How Orchest works

Note

WIP (Should be readable for engineers and non-technical people)! Notion that Orchest’s views are just views on top of the project directory that lives on the filesystem.

A pipeline in Orchest can be thought of as a graph, where the nodes are executable files that execute within their own isolated environment (powered by containerization), and the edges define the execution order and the way the data flows. All build in our visual pipeline editor.

Note

Global configurations are stored at ~/.config/orchest/config.json, for possible configuration values see configuration.

Orchest is a fully containerized application and its runtime can be managed through the orchest shell script. In the script you can see that the Docker socket /var/run/docker.sock is mounted, which Orchest requires in order order to dynamically spawn Docker containers when running pipelines.

Orchest is powered by your filesystem, there is no hidden magic. Upon launching, Orchest will mount the content of the orchest/userdir/ directory, where orchest/ is the install directory from GitHub, in the Docker containers. Giving you access to your scripts from within Orchest, but also allowing you to structure and edit the files with any other editor such as VS Code!

Caution

The userdir/ directory not only contains your files and scripts, it also contains the state (inside the userdir/.orchest/ directory) that Orchest needs to run. Touching the state can result in, for example, losing job entries causing them to no longer show up in the UI.
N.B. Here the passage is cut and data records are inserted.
Lemma entries_of_snapshot now m pid :
  keyed m → entries_from_snapshot now (snapshot_of m) !! pid = entry_of now <$> m !! pid.
Proof.
  intros Hk.
  assert ((fun e => (ProducerSnapshot.producer_id e, entry_of now e)) <$> snapshot_of m =
          prod_map id (entry_of now) <$> map_to_list m) as Heq.
  { unfold snapshot_of. rewrite <- list_fmap_compose. apply list_fmap_ext. intros i [k e] He. simpl.
    f_equal. apply Hk, elem_of_map_to_list. by eapply list_elem_of_lookup_2. }
  unfold entries_from_snapshot. rewrite fmap_reverse, Heq.
  rewrite <- (list_to_map_proper (prod_map id (entry_of now) <$> map_to_list m)).
  - by rewrite list_to_map_fmap, list_to_map_to_list, lookup_fmap.
  - rewrite <- list_fmap_compose, (list_fmap_ext _ fst) by done. apply NoDup_fst_map_to_list.
  - symmetry. apply reverse_Permutation.
Qed.

(** A batch the log can hold. *)
Definition stored_ok (x : Z * PreparedBatch) : Prop :=
  header_ok x.2 ∧ 0 ≤ x.1 ∧ in_s 64 (x.1 + last_offset_delta x.2).

Lemma log_producers_snoc w x m :
  log_producers w = Ok m → stored_ok x →
  log_producers (w ++ [x]) = Ok (if 0 <=? producer_id x.2
    then let e := entry_or_empty m (producer_id x.2) (producer_epoch x.2) in
         <[producer_id x.2 := mkProducer (ProducerSnapshot.producer_id e) (producer_epoch x.2)
            (increment_sequence (base_sequence x.2) (last_offset_delta x.2)) (x.1 + last_offset_delta x.2)
            (last_offset_delta x.2) (max_timestamp x.2) (coordinator_epoch e) (current_txn_first_offset e)]> m
    else m).
Proof.
  intros Hm ([Hs Hd] & Hb & Hl). unfold log_producers in *. rewrite foldl_app. cbn [foldl]. rewrite Hm.
  cbn [mbind result_bind]. unfold update_data_producer_entry, data_producer_tail.
  rewrite (proj2 (Z.ltb_ge (base_sequence _) 0)), (proj2 (Z.ltb_ge (last_offset_delta _) 0)) by lia.
  rewrite bool_decide_eq_true_2, orb_false_r by done.
  destruct (Z.ltb_spec (producer_id x.2) 0), (Z.leb_spec 0 (producer_id x.2)); try lia; [done|].
  cbn [mbind result_bind]. cbv zeta. by destruct (current_txn_first_offset _).
Qed.
(** Batches of later epochs add entries from their first one on. *)
Lemma epochs_of_split lo bs1 bs2 r :
  replica lo (bs1 ++ bs2) → Forall (fun b => term b ≤ r) bs1 → Forall (fun b => r < term b) bs2 →
  ∃ hi, epochs_of (bs1 ++ bs2) = epochs_of bs1 ++ hi ∧ Forall (fun e => r < epoch e) hi ∧
        head hi = entry_of <$> head bs2.
Proof.
  induction bs2 as [|b bs2 IH] using rev_ind; intros Hr H1 H2.
  { exists []. by rewrite !app_nil_r. }
  apply Forall_app in H2 as [H2 [Hb _]%Forall_cons]. rewrite app_assoc in Hr |- *.
  pose proof (replica_app _ _ _ Hr) as Hr'. destruct (IH Hr' H1 H2) as (hi & He & Hhi & Hfirst).
  destruct (epochs_of_history _ _ Hr') as (Hh & _ & Hl).
  pose proof (rep_terms _ _ Hr) as [_ [Ht _]%Forall_cons]%Forall_app.
  unfold epochs_of in *. rewrite foldl_app. cbn [foldl]. rewrite note_history, He by (done || by rewrite He).
  destruct bs2 as [|c bs2].
  - destruct hi; [|done]. rewrite !app_nil_r in *. exists [entry_of b]. split_and!; [|by repeat constructor|done].
    destruct (last (foldl note [] bs1)) as [e|] eqn:Hlast; [|done].
    symmetry in Hl. apply fmap_Some in Hl as (a & Ha%last_Some_elem_of & Hea).
    rewrite Forall_forall in H1. specialize (H1 a Ha). by rewrite (proj2 (Z.ltb_lt _ _)) by lia.
  - destruct hi as [|h hi]; [done|].
    destruct (match last (foldl note [] bs1 ++ h :: hi) with Some e => epoch e <? term b | None => true end).
    + exists (h :: hi ++ [entry_of b]). split_and!; [by rewrite <- app_assoc| |done].
      rewrite app_comm_cons. apply Forall_app. split; [done|by repeat constructor].
    + by exists (h :: hi).
Qed.

(** The answer to a follower whose last epoch is [r], in terms of the leader's
    batches up to that epoch and above it. *)
Lemma answer_content lo bs1 bs2 r :
  replica lo (bs1 ++ bs2) → 0 ≤ r → Forall (fun b => term b ≤ r) bs1 → Forall (fun b => r < term b) bs2 →
  Entries.epoch_and_offset_for_entries (epochs_of (bs1 ++ bs2)) r (end_of lo (bs1 ++ bs2)) =
  (match bs2, last bs1 with
   | [], Some b => if term b =? r then r else UNDEFINED_EPOCH
   | [], None => UNDEFINED_EPOCH
   | _, Some b => term b
   | _, None => r
   end, end_of lo bs1).
Proof.
  intros Hr H0 H1 H2. destruct (epochs_of_split _ _ _ _ Hr H1 H2) as (hi & He & Hhi & Hfirst).
  destruct (epochs_of_history _ _ Hr) as (Hh & _ & _). rewrite He in *.
  destruct (epochs_of_history _ _ (replica_app _ _ _ Hr)) as (_ & _ & Hl).
  assert (Forall (fun e => epoch e ≤ r) (epochs_of bs1)) as Hlo.
  { destruct (last (epochs_of bs1)) as [e|] eqn:Hlast; [|apply last_None in Hlast as ->; constructor].
    symmetry in Hl. apply fmap_Some in Hl as (a & Ha%last_Some_elem_of & Hea). rewrite Forall_forall in H1.
    specialize (H1 a Ha). apply last_Some in Hlast as (es & Hes). rewrite Hes in *. apply history_app in Hh as [[Hs _] _].
    apply Forall_app. split; [|constructor; [lia|done]]. apply Forall_forall. intros x Hx.
    pose proof (StronglySorted_app_1_elem_of _ _ _ x e Hs Hx ltac:(by apply list_elem_of_singleton)). simpl in *. lia. }
  rewrite answer_split by done. f_equal.
  - destruct bs2 as [|b bs2], hi as [|h hi]; try done;
      destruct (last (epochs_of bs1)), (last bs1); simplify_eq/=; by try rewrite <- Hl.
  - destruct bs2 as [|b bs2], hi as [|h hi]; try done.
    + by rewrite app_nil_r.
    + injection Hfirst as ->. simpl. apply rep_gapless, gapless_app in Hr as [_ [? _]]. done.
Qed.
The mental model in Orchest is centered around Projects. Within each project you get to create multiple pipelines through the Orchest UI, and every pipeline consists of pipeline steps that point to your scripts. Let’s take a look at the following directory structure of a project:

myproject
    ├── .orchest
    │   ├── pipelines/
    │   └── environments/
    ├── pipeline.orchest
    ├── prep.ipynb
    └── training.py

Note

Again Orchest creates a .orchest/ directory to store state. In the .orchest/pipelines/ directory the passed data between steps is stored (per pipeline in data/), if disk based data passing is used instead of (the default) memory data passing, see data passing. Per pipeline (inside .orchest/pipelines/) there is also a logs/ directory containing the STDOUT of the scripts, the STDOUT can be inspected through the Orchest UI.

Tip

You should not put large files inside your project, instead, you should write data to the special /data directory. The /data directory is actually the mounted userdir/data/ directory, and is shared between projects. Jobs creates snapshots of the project directory (for reproducibility reasons) and therefore would copy all the data.

The pipeline definition file pipeline.orchest in the directory structure above defines the structure of the pipeline. For example:

Pipeline defined as: prep.ipynb --> training.py

As you can see the pipeline steps point to the corresponding files: prep.ipynb and training.py. These files are run inside their own isolated environments (as defined in .orchest/environments/) using containerization. In order to install additional packages or to easily change the Docker image, see environments.

Concepts

At Orchest we believe that Jupyter Notebooks thank their popularity to their interactive nature. It is great to get immediate feedback and actively inspect your results without having to run the entire script.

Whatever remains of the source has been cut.